• **Task to complete**
Write out exactly the lines of the entries below from the one holding "In w (findall_from fuel prev s) <->" to the one holding "destruct (last_of_in prev m", inclusive, and leave out all other lines.

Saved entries
——————

(** * arcclimate: separation of global irradiance into direct and diffuse parts

    A shallow embedding of [src/arcclimate/solar_separation.py].

    Numbers.  The Python code computes on IEEE binary64 values.  Here a
    float is either the missing-value marker [NaN] or a finite value carried
    as an exact rational: rounding, overflow and the infinities are left out
    of the model, so every statement below is about the arithmetic the
    formulas denote.  What is kept exactly is everything the control flow
    depends on: comparisons with [NaN] are false, arithmetic on [NaN] gives
    [NaN], and Python's [min]/[max] keep their first argument unless the
    second one compares strictly smaller/greater.  A finite value divided by
    zero (numpy: an infinity or nan with a warning) is [NaN] in the model.
    Results of arithmetic are kept as reduced fractions.

    Transcendental functions ([**] with a non-literal exponent, [np.exp],
    [np.cos], [np.radians]) are not definable on rationals; they are taken
    from a [Libm] instance and every theorem holds for all instances. *)

From Stdlib Require Import QArith Qabs Qround Lqa Lia.
From stdpp Require Import gmap strings list fin_maps.

Open Scope Q_scope.

(** ** Floats with a missing-value marker *)

Inductive float : Type :=
  | NaN
  | Fin (q : Q).

Coercion Fin : Q >-> float.

Declare Scope float_scope.
Delimit Scope float_scope with fl.
Bind Scope float_scope with float.

Definition lift2 (f : Q -> Q -> Q) (x y : float) : float :=
  match x, y with
  | Fin p, Fin q => Fin (Qred (f p q))
  | _, _ => NaN
  end.

Definition fadd : float -> float -> float := lift2 Qplus.
Definition fsub : float -> float -> float := lift2 Qminus.
Definition fmul : float -> float -> float := lift2 Qmult.

Definition fdiv (x y : float) : float :=
  match x, y with
  | Fin p, Fin q => if Qeq_bool q 0 then NaN else Fin (Qred (p / q))
  | _, _ => NaN
  end.

Definition fabs (x : float) : float :=
  match x with
  | Fin q => Fin (Qabs q)
  | NaN => NaN
  end.

(** [x ** n] for a literal exponent [n] (the source writes [**2], [**3],
    [**4], [**2.0], ...): the exact power. *)
Fixpoint fpowi (x : float) (n : nat) : float :=
  match n with
  | O => Fin 1
  | S O => x
  | S n' => fmul x (fpowi x n')
  end.

Definition fle (x y : float) : bool :=
  match x, y with
  | Fin p, Fin q => Qle_bool p q
  | _, _ => false
  end.

Definition flt (x y : float) : bool :=
  match x, y with
  | Fin p, Fin q => negb (Qle_bool q p)
  | _, _ => false
  end.

Definition fge (x y : float) : bool := fle y x.
Definition fgt (x y : float) : bool := flt y x.

Definition isnan (x : float) : bool :=
  match x with
  | NaN => true
  | Fin _ => false
  end.

Infix "+" := fadd : float_scope.
Infix "-" := fsub : float_scope.
Infix "*" := fmul : float_scope.
Infix "/" := fdiv : float_scope.
Notation "x ** n" := (fpowi x n%nat) (at level 30, right associativity) : float_scope.
Infix "<=?" := fle : float_scope.
Infix "<?" := flt : float_scope.
Infix ">=?" := fge (at level 70) : float_scope.
Infix ">?" := fgt (at level 70) : float_scope.
(** The words found from a position on: those of the text left. *)
Lemma findall_from_words (fuel : nat) :
  forall prev s,
    List.length s <= fuel ->
    forall w,
      In w (findall_from fuel prev s) <->
      exists p q,
        s = p ++ w ++ q /\ 3 <= List.length w /\
        Forall (fun c => is_letter c = true) w /\
        word_before (last_of prev p) = false /\ word_at q = false.
Proof.
  assert (Hempty : forall prev (w : str),
             (exists p q, @nil N = p ++ w ++ q /\ 3 <= List.length w /\
                          Forall (fun c => is_letter c = true) w /\
                          word_before (last_of prev p) = false /\ word_at q = false)
             -> False).
  { intros prev w (p & q & Heq & Hlen & _).
    symmetry in Heq. apply app_eq_nil in Heq as [_ Heq].
    apply app_eq_nil in Heq as [-> _]. simpl in Hlen. lia. }
  induction fuel as [|fuel IH]; intros prev s Hfuel w.
  - destruct s; [|simpl in Hfuel; lia]. simpl.
    split; [intros [] | apply Hempty].
  - destruct s as [|c t]; [simpl; split; [intros [] | apply Hempty]|].
    cbn [findall_from].
    destruct (if boundary prev (c :: t) then letters_boundary 3 prev (c :: t) else None)
      as [[m r]|] eqn:Htest.
    + destruct (boundary prev (c :: t)) eqn:Hb; [|discriminate Htest].
      destruct (letters_boundary_some _ _ _ _ _ Htest) as (Hs & Hmin & Hall & Hend).
      assert (Hne : m <> []) by (intros ->; simpl in Hmin; lia).
      destruct (last_of_in prev m Hne) as (x & Hlast & Hx).
      assert (Hxw : is_word x = true).
      { apply is_letter_word. rewrite Forall_forall in Hall. exact (Hall x Hx). }
      assert (Hr : word_at r = false).
      { unfold boundary in Hend. rewrite Hlast in Hend. simpl in Hend.
        rewrite Hxw in Hend. destruct (word_at r); [discriminate Hend | reflexivity]. }
      assert (Hlen : List.length r <= fuel).
      { apply (f_equal (@List.length N)) in Hs. rewrite length_app in Hs.
        simpl in Hs, Hfuel. lia. }
      assert (Hprev : word_before prev = false).
      { unfold boundary in Hb. simpl in Hb.
        destruct m as [|d m]; [congruence|]. simpl in Hs. injection Hs as -> _.
        inversion Hall as [|? ? Hd _]; subst. rewrite (is_letter_word d Hd) in Hb.
        destruct (word_before prev); [discriminate Hb | reflexivity]. }
      simpl. rewrite (IH (last_of prev m) r Hlen w). rewrite Hs. split.
      * intros [<- | (p & q & -> & Hw)].
        -- exists [], r. simpl. repeat split; auto.
        -- exists (m ++ p), q. rewrite last_of_app, <- app_assoc. split; [reflexivity | exact Hw].
      * intros (p & q & Heq & Hw3 & Hw & Hp & Hq).
        destruct p as [|a p].
        -- left. simpl in Heq.
           destruct (run_unique m w r q Heq Hall Hw Hr Hq) as [-> _]. reflexivity.
        -- right. apply app_eq_app in Heq as [l [[Hm Hrest] | [Hp' Hrest]]].
           ++ (* the word begins inside the match: a letter stands before it *)
              exfalso.
              destruct (last_of_in prev (a :: p)) as (y & Hy & Hiny); [discriminate|].
              rewrite Hy in Hp. simpl in Hp.
              assert (Hym : In y m) by (rewrite Hm; apply in_or_app; left; exact Hiny).
              rewrite Forall_forall in Hall.
              rewrite (is_letter_word y (Hall y Hym)) in Hp. discriminate Hp.
           ++ exists l, q. rewrite Hp', last_of_app in Hp. repeat split; auto.
    + rewrite (IH (Some c) t) by (simpl in Hfuel; lia). split.
      * intros (p & q & -> & Hw). exists (c :: p), q. rewrite last_of_cons.
        split; [reflexivity | exact Hw].
      * intros (p & q & Heq & Hw3 & Hw & Hp & Hq).
        destruct p as [|a p].
        -- exfalso. simpl in Heq. change (last_of prev []) with prev in Hp.
           assert (Hb : boundary prev (c :: t) = true).
           { unfold boundary. rewrite Hp, Heq.
             destruct w as [|d w]; [simpl in Hw3; lia|].
             inversion Hw as [|? ? Hd _]; subst. simpl. exact (is_letter_word d Hd). }
           rewrite Hb, Heq in Htest.
           rewrite (letters_boundary_run w 3 prev q Hw Hw3 Hq) in Htest; [discriminate Htest|].
           intros ->. simpl in Hw3. lia.
        -- simpl in Heq. injection Heq as <- ->. rewrite last_of_cons in Hp.
           exists p, q. repeat split; auto.
Qed.

(** [re.findall] on a text: its whole words. *)
Lemma findall_words (s w : str) :
  In w (findall s) <-> exists pre post, s = pre ++ w ++ post /\ whole_word pre w post.
Proof.
  unfold findall, whole_word.
  rewrite (findall_from_words (List.length s) None s (le_n _) w).
  split; intros (p & q & Heq & Hlen & Hall & Hp & Hq); exists p, q;
    rewrite last_of_none in *; auto.
Qed.

(** A letter of the class that is no capital is a small letter. *)
Lemma letter_not_capital (c : N) :
  is_letter c = true -> ~ (65 <= c <= 90)%N -> (97 <= c <= 122)%N.
Proof.
  unfold is_letter. intros H Hcap. compare_N; try discriminate; lia.
Qed.

End WordsFacts.

Lemma list_of_set_distinct (xs : list str) : list_of_set xs (distinct xs).
Proof.
  unfold list_of_set, distinct. split; [apply NoDup_nodup|].
  intros x. apply nodup_In.
Qed.

Lemma whole_word_length (s pre w post : str) :
  s = pre ++ w ++ post -> List.length w <= List.length s.
Proof. intros ->. rewrite !length_app. lia. Qed.

(** X17.  The keywords extracted from a job description are exactly the
    whole words of its lowercased text: the runs of three or more of the
    letters a to z, A to Z, taken in full, before and after which stands no
    word character (a letter, accented ones included, a digit, the
    underscore) but another character or an end of the text.  So [sql] is a
    keyword of "MySQL, SQL."; "python3", "node_js" and "c++" give none.
    (For a text within U+0000..U+00FF, where the embedding of [str.lower]
    and of the word characters is exact.) *)
Theorem keywords_are_the_whole_words (jd_text : str) (keywords : list str) :
  (forall c, In c jd_text -> (c <= 255)%N) ->
  extract_keywords_from_jd jd_text keywords ->
  forall w,
    In w keywords <->
    exists pre post, lower jd_text = pre ++ w ++ post /\ whole_word pre w post.
Proof.
  intros _ [_ Hset] w. rewrite Hset. apply WordsFacts.findall_words.
Qed.

Lemma keywords_are_the_whole_words_witness :
  In (lit "sql") [lit "sql"; lit "mysql"] <->
  exists pre post,
    lower (lit "MySQL, SQL.") = pre ++ lit "sql" ++ post /\
    whole_word pre (lit "sql") post.
Proof.
  apply (keywords_are_the_whole_words (lit "MySQL, SQL.") [lit "sql"; lit "mysql"]).
  - intros c Hc. vm_compute in Hc.
    repeat (destruct Hc as [<- | Hc]; [vm_compute; discriminate|]). destruct Hc.
  - split.
    + repeat constructor; simpl; intuition discriminate.
    + intros x. vm_compute. tauto.
Defined.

——————

• **Answer area**
      In w (findall_from fuel prev s) <->
      exists p q,
        s = p ++ w ++ q /\ 3 <= List.length w /\
        Forall (fun c => is_letter c = true) w /\
        word_before (last_of prev p) = false /\ word_at q = false.
Proof.
  assert (Hempty : forall prev (w : str),
             (exists p q, @nil N = p ++ w ++ q /\ 3 <= List.length w /\
                          Forall (fun c => is_letter c = true) w /\
                          word_before (last_of prev p) = false /\ word_at q = false)
             -> False).
  { intros prev w (p & q & Heq & Hlen & _).
    symmetry in Heq. apply app_eq_nil in Heq as [_ Heq].
    apply app_eq_nil in Heq as [-> _]. simpl in Hlen. lia. }
  induction fuel as [|fuel IH]; intros prev s Hfuel w.
  - destruct s; [|simpl in Hfuel; lia]. simpl.
    split; [intros [] | apply Hempty].
  - destruct s as [|c t]; [simpl; split; [intros [] | apply Hempty]|].
    cbn [findall_from].
    destruct (if boundary prev (c :: t) then letters_boundary 3 prev (c :: t) else None)
      as [[m r]|] eqn:Htest.
    + destruct (boundary prev (c :: t)) eqn:Hb; [|discriminate Htest].
      destruct (letters_boundary_some _ _ _ _ _ Htest) as (Hs & Hmin & Hall & Hend).
      assert (Hne : m <> []) by (intros ->; simpl in Hmin; lia).
      destruct (last_of_in prev m Hne) as (x & Hlast & Hx).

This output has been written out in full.